The typical measure of success is how much money a person has or how much stuff they own. Buying things has become an act of proving success and worth. We’ve got it wrong. Buying stuff can actually delay your dreams and bring you further away from the life you want. Here’s how.
Most of us have useless material things just taking up space in our homes because we thought we needed it. A cluttered home is proven to drain mental energy and cause stress. It’s so easy to wind up on the hamster wheel of consumerism that causes this. The more we buy, the faster the wheel spins. Our efforts and resources are diverted from discovering what we’re actually looking for and into this hollowing of the soul.
Whenever I’m tempted to purchase something, I try to decide whether or not the money is better spent in more important areas of my life like saving for house, investing for my planned early retirement (I can’t wait to delve into that topic!), funding upgrades for my side businesses, or some other thing in the same line of thinking.
I go to the store with the intent to purchase some useless thing after convincing myself that I deserve it. I work hard, and I want to keep up with the material success of those I know on social media. But I want to reach my goals more than I want that bigger T.V, better headphones, or bottle of Jack.
Buy with purpose. Control your spending instead of being controlled by it. Sometimes I give in, especially when I’m stressed or hungry and my willpower is low. Strategic weakness can be useful, though. Remembering that I gave in before strengthens my resolve for the next time those urges rear their ugly head.
The value of our life comes from what we do and who we are, not from the stuff we own. Money can buy relative happiness up to $75,000, as that’s the generally accepted number where we can live a really comfortable life, but beyond that, happiness levels typically remain the same. Hedonic adaptation is a real thing. You get something new and exciting but we are biologically inclined to adapt. The joy we get from things subsides back to pre-purchase levels over time. Aside from supporting ourselves and our families, money is better spent on experiences and not just things.

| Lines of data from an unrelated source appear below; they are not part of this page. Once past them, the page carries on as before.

Definition pic_maskinterrupt (irq : Z) c : cpu T :=
  let '(Port, irq) := pic_port irq in
  let '(v, c) := cpu_in Port c in
  cpu_out Port (u8 (Z.lor v (Z.shiftl 1 irq))) c.
Definition pic_unmaskinterrupt (irq : Z) c : cpu T :=
  let '(Port, irq) := pic_port irq in
  let '(v, c) := cpu_in Port c in
  cpu_out Port (u8 (Z.land v (Z.lnot (Z.shiftl 1 irq)))) c.

(** ** The interval timer (pit.c) *)
Definition PIT_COUNTER0_REG : Z := 0x40.
Definition PIT_COUNTER1_REG : Z := 0x41.
Definition PIT_COUNTER2_REG : Z := 0x42.
Definition PIT_COMMAND_REG : Z := 0x43.
Definition PIT_CW_MASK_RATEGEN : Z := 4.
Definition PIT_CW_MASK_DATA : Z := 0x30.
Definition PIT_CW_MASK_COUNTER0 : Z := 0.
Definition PIT_CW_MASK_COUNTER1 : Z := 0x40.
Definition PIT_BASE_FREQUENCY : Z := 1193181.
Definition PIT_FREQUENCY : Z := 100.

Definition pit_send_data (data counter : Z) c : cpu T :=
  cpu_out (if counter =? PIT_CW_MASK_COUNTER0 then PIT_COUNTER0_REG
           else if counter =? PIT_CW_MASK_COUNTER1 then PIT_COUNTER1_REG
           else PIT_COUNTER2_REG) data c.
Definition pit_send_command (data : Z) c : cpu T := cpu_out PIT_COMMAND_REG data c.

Definition pit_start_counter (frequency counter mode : Z) c : cpu T :=
  if frequency =? 0 then c
  else
    let divisor := u16 (PIT_BASE_FREQUENCY / frequency) in
    let cw := Z.lor (Z.lor (Z.lor 0 mode) PIT_CW_MASK_DATA) counter in
    let c := pit_send_command cw c in
    let c := pit_send_data (Z.land divisor 0xFF) counter c in
    pit_send_data (Z.land (Z.shiftr divisor 8) 0xFF) counter c.

Definition pit_init (pit_irq_handler : Z) (idt : list Z) c : outcome (list Z * cpu T) :=
  let* idt := interrupt_register64 0 pit_irq_handler idt in
  Done (idt, pit_start_counter PIT_FREQUENCY PIT_CW_MASK_COUNTER0 PIT_CW_MASK_RATEGEN c).

(** ** Start-up (interrupt.c, _syscall.c) *)

(** Link-time addresses. *)
Record cpu_code := CpuCode {
  a_gdt : Z; a_idt : Z; a_tss : Z;
  isr_default_handler : Z; isr_handler : Z → Z;
  syscall_irq_handler : Z; yield_irq_handler : Z;
  init_stack : Z
}.

Record cpu_tables := CpuTables {
  gdt : gdt_state; idt : idt_state; tss_descriptors : list Z; task_register : Z
}.

Definition user_gate (index Irq : Z) (t : list Z) : outcome (list Z) :=
  idt_install_gate index (Z.lor (Z.lor IDT_DESC_PRESENT IDT_DESC_BIT32) IDT_DESC_RING3)
    (Z.shiftl GDT_KERNEL_CODE 3) Irq t.

Definition syscall_init (handler : Z) (t : list Z) : outcome (list Z) := user_gate 0x80 handler t.

Definition interrupt_init64 (code : cpu_code) (idt0 : list Z) c : outcome (cpu_tables * cpu T) :=
  let* g := gdt_init (a_gdt code) in
  let* i := idt_init (isr_default_handler code) (a_idt code) idt0 in
  let* t := exception_init (isr_handler code) (idt_descriptors i) in
  let c := pic_init c in
  let tss := tss_init in
  let* '(g, tss, tr) := tss_install (a_tss code) 0 (init_stack code) g tss in
  let* t := syscall_init (syscall_irq_handler code) t in
  let* t := user_gate 0x81 (yield_irq_handler code) t in
  Done (CpuTables g (Idt t (idt_limit i) (idt_base i)) tss tr, c).

(** ** System calls (_syscall.c, syscall.c) *)
Definition SYSCALL_HALT : Z := 0x001.

(** The registers a call uses; [halt] is [halt_kernel]. *)
Record regs_t := Regs { rax : Z; rcx : Z; rdx : Z; rsi : Z; rdi : Z }.

Definition syscall_entry (halt : cpu T → outcome (cpu T)) (syscall arg0 arg1 arg2 : Z) c
    : outcome (Z * cpu T) :=
  if syscall =? SYSCALL_HALT then let* c := halt c in Done (0, c)
  else Panic "Unhandled system call".

Definition syscall_handle (halt : cpu T → outcome (cpu T)) (r : regs_t) c : outcome (regs_t * cpu T) :=
  let intr_status := interrupt_get_state c in
  let '(_, c) := interrupt_enable c in
  let* '(res, c) := syscall_entry halt (rdi r) (rsi r) (rdx r) (rcx r) c in
  let '(_, c) := interrupt_set_state intr_status c in
  Done (Regs res (rcx r) (rdx r) (rsi r) (rdi r), c).
End cpu.

(** ** Lemmas on tables *)
Lemma put_bytes_app (pre old bs post : list Z) off :
  off = Z.of_nat (length pre) → length old = length bs →
  put_bytes off bs (pre ++ old ++ post) = Done (pre ++ bs ++ post).
Proof.
  intros -> Hl. unfold put_bytes. rewrite (proj2 (Z.leb_le _ _)) by lia.
  rewrite (proj2 (Z.leb_le _ _)) by (rewrite !length_app; lia). cbn [andb]. rewrite Nat2Z.id.
  rewrite take_app_length. do 3 f_equal.
  by rewrite (assoc_L (++)), drop_app_length' by (rewrite length_app; lia).
Qed.

(** A store inside an entry of a table is a store into the entry. *)
Lemma put_bytes_entry (pre m m' post bs : list Z) o k :
  o = Z.of_nat (length pre) → 0 ≤ k → put_bytes k bs m = Done m' →
  put_bytes (o + k) bs (pre ++ m ++ post) = Done (pre ++ m' ++ post).
Proof.
  intros -> Hk Hput. unfold put_bytes in Hput.
  destruct (Z.leb_spec 0 k), (Z.leb_spec (k + Z.of_nat (length bs)) (Z.of_nat (length m)));
    try done. simpl in Hput. injection Hput as <-.
  rewrite <- (take_drop (Z.to_nat k) m) at 1.
  rewrite <- (take_drop (length bs) (drop (Z.to_nat k) m)) at 1. rewrite drop_drop.
  rewrite <- !(assoc_L (++)), !(assoc_L (++) pre). apply put_bytes_app.
  - rewrite length_app, length_take. lia.
  - rewrite length_take, length_drop. lia.
Qed.

Lemma put_bytes_past off (bs tbl : list Z) :
  Z.of_nat (length tbl) < off + Z.of_nat (length bs) → put_bytes off bs tbl = Fault.
Proof.
  intros H. unfold put_bytes.
  by rewrite (proj2 (Z.leb_gt (off + _) _)), andb_false_r by lia.
Qed.

(** The table around entry [i] of entries of [w] bytes. *)
Lemma entry_split (t : list Z) w i :
  0 ≤ i → (w * i + w ≤ Z.of_nat (length t)) → 0 < w →
  t = take (Z.to_nat (w * i)) t ++ get_bytes (w * i) (Z.to_nat w) t ++
    drop (Z.to_nat (w * i + w)) t ∧
  w * i = Z.of_nat (length (take (Z.to_nat (w * i)) t)) ∧
  length (get_bytes (w * i) (Z.to_nat w) t) = Z.to_nat w.
Proof.
  intros Hi Hl Hw. assert (Ho : 0 ≤ w * i) by nia. unfold get_bytes. set (o := w * i) in *.
  split_and!.
  - rewrite <- (take_drop (Z.to_nat o) t) at 1. f_equal.
    rewrite <- (take_drop (Z.to_nat w) (drop (Z.to_nat o) t)) at 1. f_equal.
    rewrite drop_drop. f_equal. lia.
  - rewrite length_take. lia.
  - rewrite length_take, length_drop. lia.
Qed.

Lemma get_bytes_app (pre m post : list Z) off n :
  off = Z.of_nat (length pre) → n = length m → get_bytes off n (pre ++ m ++ post) = m.
Proof.
  intros -> ->. unfold get_bytes. by rewrite Nat2Z.id, drop_app_length, take_app_length.
Qed.

(** A change of one entry leaves the others. *)
Lemma get_bytes_other (pre m m' post : list Z) w i j :
  0 < w → 0 ≤ j → j ≠ i → 0 ≤ i → w * i = Z.of_nat (length pre) → Z.of_nat (length m) = w →
  length m' = length m →
  get_bytes (w * j) (Z.to_nat w) (pre ++ m' ++ post) = get_bytes (w * j) (Z.to_nat w) (pre ++ m ++ post).
Proof.
  intros Hw Hj Hne Hi Hpre Hm Hm'. unfold get_bytes. destruct (decide (j < i)).
  - assert (w * j + w ≤ w * i) by nia.
    rewrite !drop_app_le, !take_app_le by (rewrite ?length_drop; nia). done.
  - assert (w * i + w ≤ w * j) by nia. f_equal. by rewrite !drop_app_ge, Hm' by nia.
Qed.

(** ** Gates *)

(** What the processor reads from a gate: the handler, the code selector and the
    type and privilege. *)
Definition gate_at (i : Z) (t : list Z) : Z * Z * Z :=
  let g := get_bytes (sizeof_idt_desc * i) 16 t in
  (field 0 2 g + 2 ^ 16 * field 6 2 g + 2 ^ 32 * field 8 4 g, field 2 2 g, field 5 1 g).

Definition gate_bytes (flags selector Irq : Z) : list Z :=
  le_bytes 2 (Z.land Irq 0xFFFF) ++ le_bytes 2 selector ++ le_bytes 1 0 ++ le_bytes 1 flags ++
  le_bytes 2 (Z.land (Z.shiftr Irq 16) 0xFFFF) ++ le_bytes 4 (Z.land (Z.shiftr Irq 32) 0xFFFFFFFF) ++
  le_bytes 4 0.

Lemma install_gate_bytes index flags selector Irq (pre m post : list Z) :
  0 ≤ index ≤ MAX_INTERRUPTS → Irq ≠ 0 → length m = 16%nat →
  sizeof_idt_desc * index = Z.of_nat (length pre) →
  idt_install_gate index flags selector Irq (pre ++ m ++ post) =
    Done (pre ++ gate_bytes flags selector Irq ++ post).
Proof.
  intros Hi HI Hm Ho. unfold idt_install_gate.
  destruct (Z.ltb_spec MAX_INTERRUPTS index); [lia|]. rewrite (proj2 (Z.eqb_neq _ _) HI).
  do 16 (destruct m as [|? m]; [discriminate|]). destruct m; [|discriminate].
  rewrite <- (Z.add_0_r (sizeof_idt_desc * index)) at 1.
  do 7 (erewrite put_bytes_entry; [|exact Ho|lia|reflexivity]; cbn [outcome_bind]).
  done.
Qed.

(** The handler of a gate is the address, of 64 bits. *)
Lemma gate_bytes_field flags selector Irq :
  0 ≤ Irq < 2 ^ 64 → 0 ≤ selector < 2 ^ 16 → 0 ≤ flags < 2 ^ 8 →
  let g := gate_bytes flags selector Irq in
  field 0 2 g + 2 ^ 16 * field 6 2 g + 2 ^ 32 * field 8 4 g = Irq ∧
  field 2 2 g = selector ∧ field 5 1 g = flags.
Proof.
  intros HI Hs Hf g.
  change (field 0 2 g) with (le_num (le_bytes 2 (Z.land Irq 0xFFFF))).
  change (field 6 2 g) with (le_num (le_bytes 2 (Z.land (Z.shiftr Irq 16) 0xFFFF))).
  change (field 8 4 g) with (le_num (le_bytes 4 (Z.land (Z.shiftr Irq 32) 0xFFFFFFFF))).
  change (field 2 2 g) with (le_num (le_bytes 2 selector)).
  change (field 5 1 g) with (le_num (le_bytes 1 flags)).
  rewrite !le_num_bytes. change 0xFFFF with (Z.ones 16). change 0xFFFFFFFF with (Z.ones 32).
  rewrite !Z.land_ones, !Z.shiftr_div_pow2 by lia. cbn [Z.of_nat].
  split_and!; [|rewrite Z.mod_small; lia..].
  change (8 * Z.of_nat 2) with 16. change (8 * Z.of_nat 4) with 32. rewrite !Zmod_mod.
  Z.to_euclidean_division_equations. lia.
Qed.

Definition is_code (a : Z) : Prop := 0 < a < 2 ^ 64.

I try to look at money more like a question or a challenge: “Alright, what can you make happen that matters? Let’s see what you’ve got. Stretch me. Make me grow.”
Money is either a tool or a master. The choice is ours. It’s easier than ever to waste our life by focusing on the wrong things, like material wealth. The only currency that truly matters is time. We never stop spending it, and we can never get more. It’s what we do with each purchase that will make the difference.